::: TASK MATERIAL

(** * Schema extraction for the playground form renderer

    A shallow embedding of
    [agenta-web/src/components/PlaygroundTest/betterTypes/transformers/schemaExtractors.ts]
    and the properties of [extractSchema] and [extractFromAnyOf].

    Schema nodes are JSON values as the TypeScript code receives them:
    objects are finite maps from property names to values, and the code
    probes them with ["k" in o], [o.k], [||], [&&] and [??].  The embedding
    keeps that dynamic view: a property may be absent, or present with any
    value (including [undefined], which object literals of the code do
    produce). *)

From stdpp Require Import gmap strings list fin_maps pretty.

#[local] Set Warnings "-register-all".
#[local] Open Scope string_scope.

(** ** JavaScript values *)

(** The values a parsed JSON document holds, and [undefined].  [JNum n] is
    the number an integer literal [n] denotes: the code only tests a number
    for truthiness and prints it with [String(...)], and [number_to_string]
    below rounds the literal to its double before printing.  Fractional
    literals are outside the embedding. *)
Inductive JsValue : Type :=
  | JUndefined
  | JNull
  | JBool (b : bool)
  | JNum (n : Z)
  | JStr (s : string)
  | JArr (vs : list JsValue)
  | JObj (o : gmap string JsValue).

Abbreviation obj := (gmap string JsValue).

(** The two errors the module throws itself, and the runtime [TypeError]
    JavaScript raises when a value of the wrong shape is called or read. *)
Inductive JsError : Type :=
  | EmptyUnionError      (* "No valid non-null schema found in anyOf" *)
  | InvalidSchemaShape   (* "Invalid schema type" *)
  | TypeError.

Inductive result (A : Type) : Type :=
  | Ok (a : A)
  | Throw (e : JsError).
Arguments Ok {A} a.
Arguments Throw {A} e.

#[global] Instance result_ret : MRet result := fun _ a => Ok a.
#[global] Instance result_bind : MBind result := fun _ _ f m =>
  match m with Ok a => f a | Throw e => Throw e end.

(** [Boolean(v)]. *)
Definition truthy (v : JsValue) : bool :=
  match v with
  | JUndefined | JNull => false
  | JBool b => b
  | JNum n => negb (n =? 0)%Z
  | JStr s => negb (String.eqb s "")
  | JArr _ | JObj _ => true
  end.

(** [a || b], [a && b] and [a ?? b] on already evaluated operands (all the
    operands in the module are free of effects). *)
Definition js_or (a b : JsValue) : JsValue := if truthy a then a else b.
Definition js_and (a b : JsValue) : JsValue := if truthy a then b else a.
Definition nullish (v : JsValue) : bool :=
  match v with JUndefined | JNull => true | _ => false end.
Definition js_coalesce (a b : JsValue) : JsValue := if nullish a then b else a.

(** ["k" in o] and [o.k] on an object. *)
Definition has (k : string) (o : obj) : bool := bool_decide (is_Some (o !! k)).
Definition get (o : obj) (k : string) : JsValue := default JUndefined (o !! k).

(** [v.k] on an arbitrary value, for the property names the module reads
    ([type], [label], [value]): none of them is a built-in property of an
    array, string, number or boolean, so those read [undefined]; reading a
    property of [undefined] or [null] throws. *)
Definition member (v : JsValue) (k : string) : result JsValue :=
  match v with
  | JUndefined | JNull => Throw TypeError
  | JObj o => Ok (get o k)
  | _ => Ok JUndefined
  end.

(** [v === "s"] for a string literal. *)
Definition is_str (s : string) (v : JsValue) : bool :=
  match v with JStr s' => String.eqb s' s | _ => false end.
(** ** A period time.sleep refuses *)

Lemma raises_step {R : Type} me (p p' : prog R) w w1 e w' :
  step me p w = (Ready p', w1) → raises me p' w1 e w' → raises me p w e w'.
Proof.
  intros Hs [n Hn]. exists (S n). simpl. rewrite Hs. exact Hn.
Qed.

Lemma raises_while_body {R : Type} me c b (k : prog R) w w1 e w2 :
  returns me c w true w1 → raises me b w1 e w2 →
  raises me (While c b k) w e w2.
Proof.
  intros Hc Hb. eapply raises_step; [reflexivity|].
  eapply raises_bind_r; [exact Hc|]. simpl. apply raises_bind_l, Hb.
Qed.

Lemma sleep_overflows period q :
  period_is period q → oversized q → sleep period = Raise OverflowError.
Proof.
  intros (_ & Hq & _) Hbig. unfold sleep, num. rewrite Hq. simpl.
  assert (Qlt_bool sleep_max q = true) as ->; [|reflexivity].
  unfold Qlt_bool. apply negb_true_iff, not_true_iff_false.
  rewrite Qle_bool_iff. apply Qle_bool_iff in Hbig. intros Hle.
  assert ((9223372037 # 1) <= sleep_max)%Q as H by (eapply Qle_trans; eassumption).
  vm_compute in H. apply H. reflexivity.
Qed.

(** X17.  A period of 9223372037 s or more passes the parameter checks of
    oscillate_cycles and fails in time.sleep.  The blocking call raises
    OverflowError in its first sleep: after the command that brings the
    relay to the start state when that was needed, and otherwise after the
    first toggle of the loop, whose half cycle is then not counted.  The
    stop flag is left False and no thread has been started. *)
Theorem oscillate_cycles_oversized_period me w z b0 period q c start final :
  relay_at w z b0 → period_is period q → oversized q → 0 < c →
  ∃ w',
    raises me
      (oscillate_cycles (PyInt z) period (PyInt c) (PyBool true)
         (PyBool start) (PyBool final)) w OverflowError w' ∧
    trace w' = trace w ++
      (if Bool.eqb b0 start
       then (me, Requested GetStatus) :: toggled me z start
       else [(me, Requested GetStatus);
             (me, Requested (GetRelay (PyInt z) (turn start)))]) ∧
    counter w' = (if Bool.eqb b0 start then 0%Q else counter w) ∧
    stopped w' = false ∧ pool w' = pool w.
Proof.
  intros Hr Hp Hbig Hc.
  pose proof (sleep_overflows period q Hp Hbig) as Hsleep.
  destruct (Bool.eqb b0 start) eqn:Heq.
  - apply Bool.eqb_prop in Heq. subst b0.
    set (w2 := with_counter 0 (asked me (with_stop false w))).
    exists (turned me z (negb start) (asked me w2)).
    split; [|repeat split].
    + unfold oscillate_cycles.
      eapply raises_bind_r; [apply returns_assert|].
      destruct Hp as (Ht & Hq & Hge). rewrite Ht.
      eapply raises_bind_r; [apply returns_assert|].
      rewrite (period_ok_pass period q) by (repeat split; assumption).
      eapply raises_bind_r; [apply returns_ret|].
      eapply raises_bind_r; [apply returns_assert|].
      rewrite positive_pass by assumption.
      eapply raises_bind_r; [apply returns_ret|].
      eapply raises_bind_r; [apply returns_assert|].
      eapply raises_bind_r; [apply returns_assert|].
      eapply raises_bind_r; [apply returns_assert|].
      cbn [truthy].
      eapply raises_bind_r; [apply returns_set_stop|].
      eapply raises_bind_r.
      { apply (enforce_nothing_returns me z (with_stop false w) start), Hr. }
      eapply raises_bind_r; [apply returns_set_osc|].
      eapply raises_while_body.
      * assert (Qlt_bool (counter w2) (inject_Z c) = true) as <-.
        { change (counter w2) with 0%Q. apply negb_true_iff, not_true_iff_false.
          rewrite Qle_bool_iff. change 0%Q with (inject_Z 0).
          rewrite <- Zle_Qle. lia. }
        now apply cycles_cond_returns.
      * unfold cycles_body.
        eapply raises_bind_r; [apply (toggle_returns me z w2 start), Hr|].
        rewrite Hsleep. apply raises_bind_l, raises_raise.
    + cbn [trace turned record with_relays asked w2 with_counter with_stop].
      unfold toggled. rewrite <- !app_assoc. reflexivity.
  - exists (turned me z start (asked me (with_stop false w))).
    split; [|repeat split].
    + unfold oscillate_cycles.
      eapply raises_bind_r; [apply returns_assert|].
      destruct Hp as (Ht & Hq & Hge). rewrite Ht.
      eapply raises_bind_r; [apply returns_assert|].
      rewrite (period_ok_pass period q) by (repeat split; assumption).
      eapply raises_bind_r; [apply returns_ret|].
      eapply raises_bind_r; [apply returns_assert|].
      rewrite positive_pass by assumption.
      eapply raises_bind_r; [apply returns_ret|].
      eapply raises_bind_r; [apply returns_assert|].
      eapply raises_bind_r; [apply returns_assert|].
      eapply raises_bind_r; [apply returns_assert|].
      cbn [truthy].
      eapply raises_bind_r; [apply returns_set_stop|].
      apply raises_bind_l. unfold enforce.
      eapply raises_bind_r.
      { apply (get_relay_state_returns me z (with_stop false w) b0), Hr. }
      rewrite py_ne_states, Heq. cbn [negb].
      eapply raises_bind_r.
      { apply (power_returns me z (asked me (with_stop false w)) b0 start), Hr. }
      rewrite Hsleep. apply raises_raise.
    + cbn [trace turned record with_relays asked with_stop].
      rewrite <- !app_assoc. reflexivity.
Qed.

Lemma oscillate_cycles_oversized_period_witness :
  ∃ w',
    raises 0
      (oscillate_cycles (PyInt 0) (PyFloat (10000000000 # 1)) (PyInt 1)
         (PyBool true) (PyBool false) (PyBool false)) bench OverflowError w' ∧
    trace w' = trace bench ++
      (if Bool.eqb false false
       then (0%nat, Requested GetStatus) :: toggled 0 0 false
       else [(0%nat, Requested GetStatus);
             (0%nat, Requested (GetRelay (PyInt 0) (turn false)))]) ∧
    counter w' = (if Bool.eqb false false then 0%Q else counter bench) ∧
    stopped w' = false ∧ pool w' = pool bench.
Proof.
  apply (oscillate_cycles_oversized_period 0 bench 0 false
           (PyFloat (10000000000 # 1)) (10000000000 # 1) 1 false false).
  - split; [lia|reflexivity].
  - repeat split.
  - reflexivity.
  - lia.
Defined.

(** X18.  With a period of 9223372037 s or more and a relay that is not in
    the start state, oscillate_timeout raises OverflowError in its settling
    sleep, after the status request and the command to the start state: no
    thread has been started and the stop flag is as it was. *)
Theorem oscillate_timeout_oversized_period
    me w z b0 period q t blk start final :
  relay_at w z b0 → b0 ≠ start → period_is period q → oversized q → 0 < t →
  ∃ w',
    raises me
      (oscillate_timeout (PyInt z) period (PyInt t) (PyBool blk)
         (PyBool start) (PyBool final)) w OverflowError w' ∧
    trace w' = trace w ++
      [(me, Requested GetStatus);
       (me, Requested (GetRelay (PyInt z) (turn start)))] ∧
    pool w' = pool w ∧ stopped w' = stopped w.
Proof.
  intros Hr Hne Hp Hbig Ht.
  pose proof (sleep_overflows period q Hp Hbig) as Hsleep.
  assert (Bool.eqb b0 start = false) as Heq.
  { destruct b0, start; try reflexivity; now destruct Hne. }
  exists (turned me z start (asked me w)). split; [|repeat split].
  - unfold oscillate_timeout.
    eapply raises_bind_r; [apply returns_assert|].
    destruct Hp as (Hty & Hq & Hge). rewrite Hty.
    eapply raises_bind_r; [apply returns_assert|].
    rewrite (period_ok_pass period q) by (repeat split; assumption).
    eapply raises_bind_r; [apply returns_ret|].
    eapply raises_bind_r; [apply returns_assert|].
    rewrite positive_pass by assumption.
    eapply raises_bind_r; [apply returns_ret|].
    eapply raises_bind_r; [apply returns_assert|].
    eapply raises_bind_r; [apply returns_assert|].
    apply raises_bind_l. unfold enforce.
    eapply raises_bind_r; [apply (get_relay_state_returns me z w b0), Hr|].
    rewrite py_ne_states, Heq. cbn [negb].
    eapply raises_bind_r.
    { apply (power_returns me z (asked me w) b0 start), Hr. }
    rewrite Hsleep. apply raises_raise.
  - cbn [trace turned record with_relays asked].
    rewrite <- !app_assoc. reflexivity.
Qed.
Example write_blocked_by_scrub_examples :
  Tracker.write_blocked_by_scrub N.ltb 20
    (Tracker.mk_tracker 10 20 false false)
  = (false, Tracker.mk_tracker 10 20 false false)
  /\ Tracker.write_blocked_by_scrub N.ltb 10
       (Tracker.mk_tracker 10 20 false false)
     = (true, Tracker.mk_tracker 10 20 false false)
  /\ Tracker.write_blocked_by_scrub N.ltb 19
       (Tracker.mk_tracker 10 20 true false)
     = (false, Tracker.mk_tracker 10 10 true true).
Proof. repeat split. Qed.

(** ** The epoch check of the event handlers *)

Section machine_facts.

Import Machine.

Context {hobject_t message : Type}.
Variable react : fsm_event -> group hobject_t -> outcome hobject_t message.

Local Abbreviation handle_event := (Machine.handle_event react).
Local Abbreviation run := (Machine.run react).

(** An event of the current epoch reaches the state-dependent part of its
    handler. *)
Lemma handle_event_current (ev : fsm_event) (g : group hobject_t) :
  epoch_queued_of ev = current_epoch g -> handle_event ev g = react ev g.
Proof.
  intros Hsame. unfold Machine.handle_event.
  rewrite Hsame, N.eqb_refl. reflexivity.
Qed.

(** C1: an event whose [epoch_queued] is not the currently-active epoch of
    the group is discarded: handling it leaves the group as it was (its
    state, its role, the claimed range and the queued callbacks), sends no
    message, and is no contract violation either, whatever state the group
    is in.  The event is any of the operations of [ScrubPgIF] that take an
    [epoch_queued]. *)
Theorem stale_event_discarded (ev : fsm_event) (g : group hobject_t) :
  epoch_queued_of ev <> current_epoch g ->
  handle_event ev g = Handled g [].
Proof.
  intros Hstale. unfold Machine.handle_event.
  destruct (N.eqb_spec (epoch_queued_of ev) (current_epoch g)) as [Hsame | _].
  - contradiction.
  - reflexivity.
Qed.

(** A stale event at the head of a run can be left out. *)
Lemma run_stale_head (ev : fsm_event) (evs : list fsm_event)
    (g : group hobject_t) :
  epoch_queued_of ev <> current_epoch g ->
  run (ev :: evs) g = run evs g.
Proof.
  intros Hstale. cbn [Machine.run].
  unfold Machine.handle_event.
  destruct (N.eqb_spec (epoch_queued_of ev) (current_epoch g)) as [Hsame | _];
    [contradiction |].
  destruct (Machine.run react evs g); reflexivity.
Qed.

(** Any number of stale events, one after the other, leaves the group as
    it was and sends nothing. *)
Lemma run_all_stale (evs : list fsm_event) (g : group hobject_t) :
  all_stale evs g = true -> run evs g = Handled g [].
Proof.
  induction evs as [| ev evs IH]; intros Hall.
  - reflexivity.
  - unfold all_stale in Hall. cbn [forallb] in Hall.
    apply andb_true_iff in Hall as [Hev Hrest].
    rewrite run_stale_head.
    + apply IH. exact Hrest.
    + intros Hsame. rewrite Hsame, N.eqb_refl in Hev. discriminate.
Qed.

End machine_facts.

(** [stale_event_discarded] on the sample group, which is at epoch 6 and
    waits for its digest updates: a digest update queued at epoch 5 is
    discarded, while the one queued at epoch 6 moves the group on. *)
Lemma stale_event_discarded_applied :
  Machine.handle_event Machine.sample_react (digest_update_notification 5)
    Machine.sample_group
  = Machine.Handled Machine.sample_group [].
Proof.
  apply (stale_event_discarded Machine.sample_react
           (digest_update_notification 5) Machine.sample_group).
  vm_compute. discriminate.
Defined.

Example handle_event_examples :
  Machine.state
    match Machine.handle_event Machine.sample_react
            (digest_update_notification 6) Machine.sample_group with
    | Machine.Handled g _ => g
    | Machine.ContractViolation => Machine.sample_group
    end = Machine.Finishing
  /\ Machine.handle_event Machine.sample_react (send_chunk_free 6)
       Machine.sample_group = Machine.ContractViolation
  /\ Machine.handle_event Machine.sample_react (send_chunk_free 4)
       Machine.sample_group = Machine.Handled Machine.sample_group []
  /\ Machine.run Machine.sample_react
       [send_start_replica 5 1; digest_update_notification 6;
        send_get_next_chunk 7; send_scrub_is_finished 6]
       Machine.sample_group
     = Machine.Handled
         (Machine.mk_group 6 Machine.Primary Machine.Idle
            (Tracker.mk_tracker 10 20 false false) 0)
         ["scrub-finished"%string].
Proof. repeat split. Qed.

(** * Further properties of the header *)

(** ** The log texts *)

(** X1: the formatter of [delay_cause_t] gives every cause a description of
    its own: two causes have the same description only when they are the
    same cause, and no description is empty.  So the cause can be read back
    from a log line. *)
Theorem format_delay_cause_distinct (c c' : delay_cause_t) :
  (format_delay_cause c = format_delay_cause c' <-> c = c')
  /\ format_delay_cause c <> EmptyString
  /\ NoDup (format_delay_cause <$> delay_causes).
Proof.
  split; [| split].
  - split; [apply format_delay_cause_inj | intros ->; reflexivity].
  - destruct c; discriminate.
  - apply NoDup_fmap_2; [| apply delay_causes_NoDup].
    intros c1 c2. apply format_delay_cause_inj.
Qed.
(** What a running maximum with a strict comparison computes: either nothing
    beat the initial bound, or the state is the first candidate that reaches
    the maximum. *)
Lemma fold_keep_best_spec (tr : list Scored) (b0 : option string) (m0 : Z) :
  let st := fold_left keep_best tr (b0, m0) in
  (st = (b0, m0) /\ forall c, In c tr -> liquidity c <= m0)
  \/ (exists k c,
         first_maximum tr k c /\ m0 < liquidity c
         /\ st = (Some (Pubkey.to_string (cand_key c)), liquidity c)).
Proof.
  induction tr as [|c tr IH] using rev_ind; simpl.
  - left; split; [reflexivity | intros c []].
  - rewrite fold_left_app; simpl.
    destruct IH as [[-> Hle] | (k & c0 & (Hk & Hmax & Hfirst) & Hlt & ->)];
      unfold keep_best; simpl; destruct (liquidity c >? _) eqn:Hc.
    + right; exists (List.length tr), c; repeat split.
      * rewrite nth_error_app2, Nat.sub_diag by lia; reflexivity.
      * intros c' [Hin | [<- | []]]%in_app_or; [|lia].
        specialize (Hle _ Hin); lia.
      * intros k' c' Hk' Hn. rewrite nth_error_app1 in Hn by lia.
        apply nth_error_In in Hn. specialize (Hle _ Hn); lia.
      * lia.
    + left; split; [reflexivity|].
      intros c' [Hin | [<- | []]]%in_app_or; [auto | lia].
    + right; exists (List.length tr), c; repeat split.
      * rewrite nth_error_app2, Nat.sub_diag by lia; reflexivity.
      * intros c' [Hin | [<- | []]]%in_app_or; [|lia].
        specialize (Hmax _ Hin); lia.
      * intros k' c' Hk' Hn. rewrite nth_error_app1 in Hn by lia.
        apply nth_error_In in Hn. specialize (Hmax _ Hn); lia.
      * lia.
    + right; exists k, c0.
      assert (k < List.length tr)%nat
        by (apply nth_error_Some; rewrite Hk; discriminate).
      repeat split.
      * rewrite nth_error_app1 by lia; exact Hk.
      * intros c' [Hin | [<- | []]]%in_app_or; [auto | lia].
      * intros k' c' Hk' Hn. rewrite nth_error_app1 in Hn by lia. eauto.
      * lia.
Qed.

Lemma first_maximum_unique (tr : list Scored) k1 c1 k2 c2 :
  first_maximum tr k1 c1 -> first_maximum tr k2 c2 -> k1 = k2 /\ c1 = c2.
Proof.
  intros (H1 & M1 & F1) (H2 & M2 & F2).
  assert (k1 = k2) as ->.
  { destruct (Nat.lt_trichotomy k1 k2) as [Hlt | [-> | Hlt]]; [|reflexivity|].
    - specialize (F2 _ _ Hlt H1). apply nth_error_In in H2.
      specialize (M1 _ H2). lia.
    - specialize (F1 _ _ Hlt H2). apply nth_error_In in H1.
      specialize (M2 _ H1). lia. }
  split; congruence.
Qed.
(** * ArviZ plotting front ends: autocorrelation, joint, energy and
      bokeh distribution plots.

    A shallow embedding of
      - [arviz/plots/jointplot.py]            ([plot_joint]),
      - [arviz/plots/autocorrplot.py]         ([plot_autocorr]),
      - [arviz/plots/backends/matplotlib/mpl_energyplot.py] ([_plot_energy]),
      - [arviz/plots/backends/bokeh/bokeh_distplot.py]
        ([_plot_dist_bokeh], [_histplot_bokeh_op]),
    together with the properties of these functions.

    Python code is modelled in a state-and-exception monad over a [world]:
    a heap of dictionary objects (keyword bags are shared, mutable objects)
    and the trace of the calls the code makes to functions and methods it
    imports.  Functions of other modules are the fields of the class
    [Collaborators]. *)

From Stdlib Require Import QArith Qcanon.
From stdpp Require Import base option list strings gmap fin_maps pretty numbers.

Local Open Scope string_scope.
Local Open Scope Z_scope.
Local Open Scope list_scope.

(** ** Python values *)

(** Python exceptions, by class, with their message (or missing key). *)
Inductive exn :=
| ValueError (msg : string)
| TypeError (msg : string)
| PyException (msg : string)
| NotImplementedError (msg : string)
| AttributeError (msg : string)
| IndexError (msg : string)
| KeyError (key : string).

(** The outcome of a Python expression: a value, or a raised exception. *)
Inductive res (A : Type) :=
| Ok (a : A)
| Raise (e : exn).
Arguments Ok {A} a.
Arguments Raise {A} e.

(** Floating-point numbers.  Finite values are exact rationals (rounding is
    not modelled); the special values of IEEE arithmetic are kept, because
    numpy divisions by zero produce them instead of raising. *)
Inductive pyfloat :=
| Fin (q : Qc)
| PInf
| NInf
| NaN.

(** Addresses of dictionary objects, and handles of opaque objects (axes,
    figures, arbitrary inputs). *)
Definition loc := positive.
Definition handle := positive.

(** numpy's [dtype.kind] codes. *)
Inductive dtype_kind :=
| kind_b | kind_i | kind_u | kind_f | kind_c | kind_m | kind_M
| kind_O | kind_S | kind_U | kind_V.

#[export] Instance dtype_kind_eq_dec : EqDecision dtype_kind.
Proof. solve_decision. Defined.

(** A one-dimensional numpy array. *)
Record ndarray := NdArray { dtype : dtype_kind; elems : list pyfloat }.

(** One unit of plotting work: a label, the coordinate selection it was cut
    from, and the flattened samples. *)
Record PlotUnit := MkPlotUnit {
  label : string;
  selection : list (string * string);
  values : list pyfloat
}.

(** A variable of a dataset: its name, its dimensions other than chain and
    draw with their coordinate labels, and the samples (one list of draws
    per chain) found at each coordinate selection. *)
Record DataArray := MkDataArray {
  da_name : string;
  da_dims : list (string * list string);
  da_values : list (string * string) → list (list pyfloat)
}.

(** The labelled array a plotting call works on. *)
Record Dataset := MkDataset {
  ds_chains : nat;
  ds_draws : nat;
  data_vars : list DataArray
}.

#[local] Set Warnings "-register-all".

Inductive val :=
| VNone
| VBool (b : bool)
| VInt (n : Z)
| VFloat (x : pyfloat)
| VStr (s : string)
| VSeq (vs : list val)
| VDict (l : loc)
| VObj (o : handle)
| VArray (a : ndarray)
| VDataset (d : Dataset)
| VPlotters (ps : list PlotUnit).

Abbreviation dict := (gmap string val).
Abbreviation heap := (gmap loc (gmap string val)).

(** ** The world: dictionary objects and the trace of outgoing calls *)

(** A call of an imported function or of a method of an external object:
    its dotted name, its positional arguments (the receiver first, for a
    method) and its keyword arguments.  Arguments that are datasets or
    name lists are left out of the record. *)
Inductive event :=
| ECall (f : string) (args : list val) (kwargs : dict).

Record world := World { w_heap : heap; w_trace : list event }.

Definition M (A : Type) : Type := world → res A * world.

#[export] Instance M_ret : MRet M := λ A a w, (Ok a, w).

#[export] Instance M_bind : MBind M := λ A B k m w,
  match m w with
  | (Ok a, w') => k a w'
  | (Raise e, w') => (Raise e, w')
  end.

Definition raise {A} (e : exn) : M A := λ w, (Raise e, w).

Definition lift {A} (r : res A) : M A := λ w, (r, w).

Definition log (e : event) : M unit :=
  λ w, (Ok tt, World (w_heap w) (w_trace w ++ [e])%list).

(** Call of an imported function that works on its arguments only. *)
Definition call {A} (f : string) (args : list val) (kwargs : dict)
    (r : res A) : M A :=
  log (ECall f args kwargs);; lift r.

(** Call of an imported function that may also read and update the
    dictionary objects reachable from its arguments. *)
Definition call_st {A} (f : string) (args : list val) (kwargs : dict)
    (body : heap → res A * heap) : M A :=
  log (ECall f args kwargs);;
  ((λ w, let '(r, h) := body (w_heap w) in (r, World h (w_trace w))) : M A).

(** *** Dictionary objects *)

Definition dict_new : M loc :=
  λ w, let l := fresh (dom (w_heap w)) in
       (Ok l, World (<[l := ∅]> (w_heap w)) (w_trace w)).

(** Reading the object behind a reference.  A reference that is not a
    dictionary of the heap cannot be built by a Python program. *)
Definition dict_read (l : loc) : M dict :=
  λ w, match w_heap w !! l with
       | Some d => (Ok d, w)
       | None => (Raise (TypeError "not a dictionary object"), w)
       end.

Definition dict_write (l : loc) (d : dict) : M unit :=
  λ w, (Ok tt, World (<[l := d]> (w_heap w)) (w_trace w)).

(** [d[k]] *)
Definition dict_get (l : loc) (k : string) : M val :=
  d ← dict_read l;
  match d !! k with
  | Some v => mret v
  | None => raise (KeyError k)
  end.

(** [d[k] = v] *)
Definition dict_set (l : loc) (k : string) (v : val) : M unit :=
  d ← dict_read l; dict_write l (<[k := v]> d).

(** [d.pop(k)] *)
Definition dict_pop (l : loc) (k : string) : M val :=
  d ← dict_read l;
  match d !! k with
  | Some v => dict_write l (delete k d);; mret v
  | None => raise (KeyError k)
  end.

(** [d.pop(k, default)] *)
Definition dict_pop_default (l : loc) (k : string) (default : val) : M val :=
  d ← dict_read l;
  match d !! k with
  | Some v => dict_write l (delete k d);; mret v
  | None => mret default
  end.

(** [d.setdefault(k, v)], for a default [v] that is computed first. *)
Definition dict_setdefault (l : loc) (k : string) (v : val) : M val :=
  d ← dict_read l;
  match d !! k with
  | Some v' => mret v'
  | None => dict_write l (<[k := v]> d);; mret v
  end.

(** [target[k] = v] where [target] is any value: only dictionaries support
    item assignment here. *)
Definition setitem (target : val) (k : string) (v : val) : M unit :=
  match target with
  | VDict l => dict_set l k v
  | _ => raise (TypeError "object does not support item assignment")
  end.

(** [target.pop(k)] where [target] is any value. *)
Definition pop_of (target : val) (k : string) : M val :=
  match target with
  | VDict l => dict_pop l k
  | _ => raise (AttributeError "object has no attribute 'pop'")
  end.

(** Keyword arguments written out in a call, followed by [**extra]: Python
    refuses a keyword given twice. *)
Definition kw_merge (explicit extra : dict) : res dict :=
  if decide (explicit ##ₘ extra)
  then Ok (explicit ∪ extra)
  else Raise (TypeError "got multiple values for keyword argument").

(** Truth value of an object, as tested by [if]. *)
Definition truthy (h : heap) (v : val) : bool :=
  match v with
  | VNone => false
  | VBool b => b
  | VInt n => negb (n =? 0)
  | VFloat (Fin q) => negb (bool_decide (q = 0%Qc))
  | VFloat _ => true
  | VStr s => negb (bool_decide (s = ""))
  | VSeq vs => match vs with [] => false | _ => true end
  | VDict l => match h !! l with Some d => negb (bool_decide (size d = 0%nat)) | None => true end
  | VObj _ => true
  | VArray a => match elems a with [] => false | _ => true end
  | VDataset _ => true
  | VPlotters ps => match ps with [] => false | _ => true end
  end.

::::::

TASK DESCRIPTION: Whenever the string "their" turns up in a line of the data, copy that line.

ANSWER BOX:
(** Python exceptions, by class, with their message (or missing key). *)
    draw with their coordinate labels, and the samples (one list of draws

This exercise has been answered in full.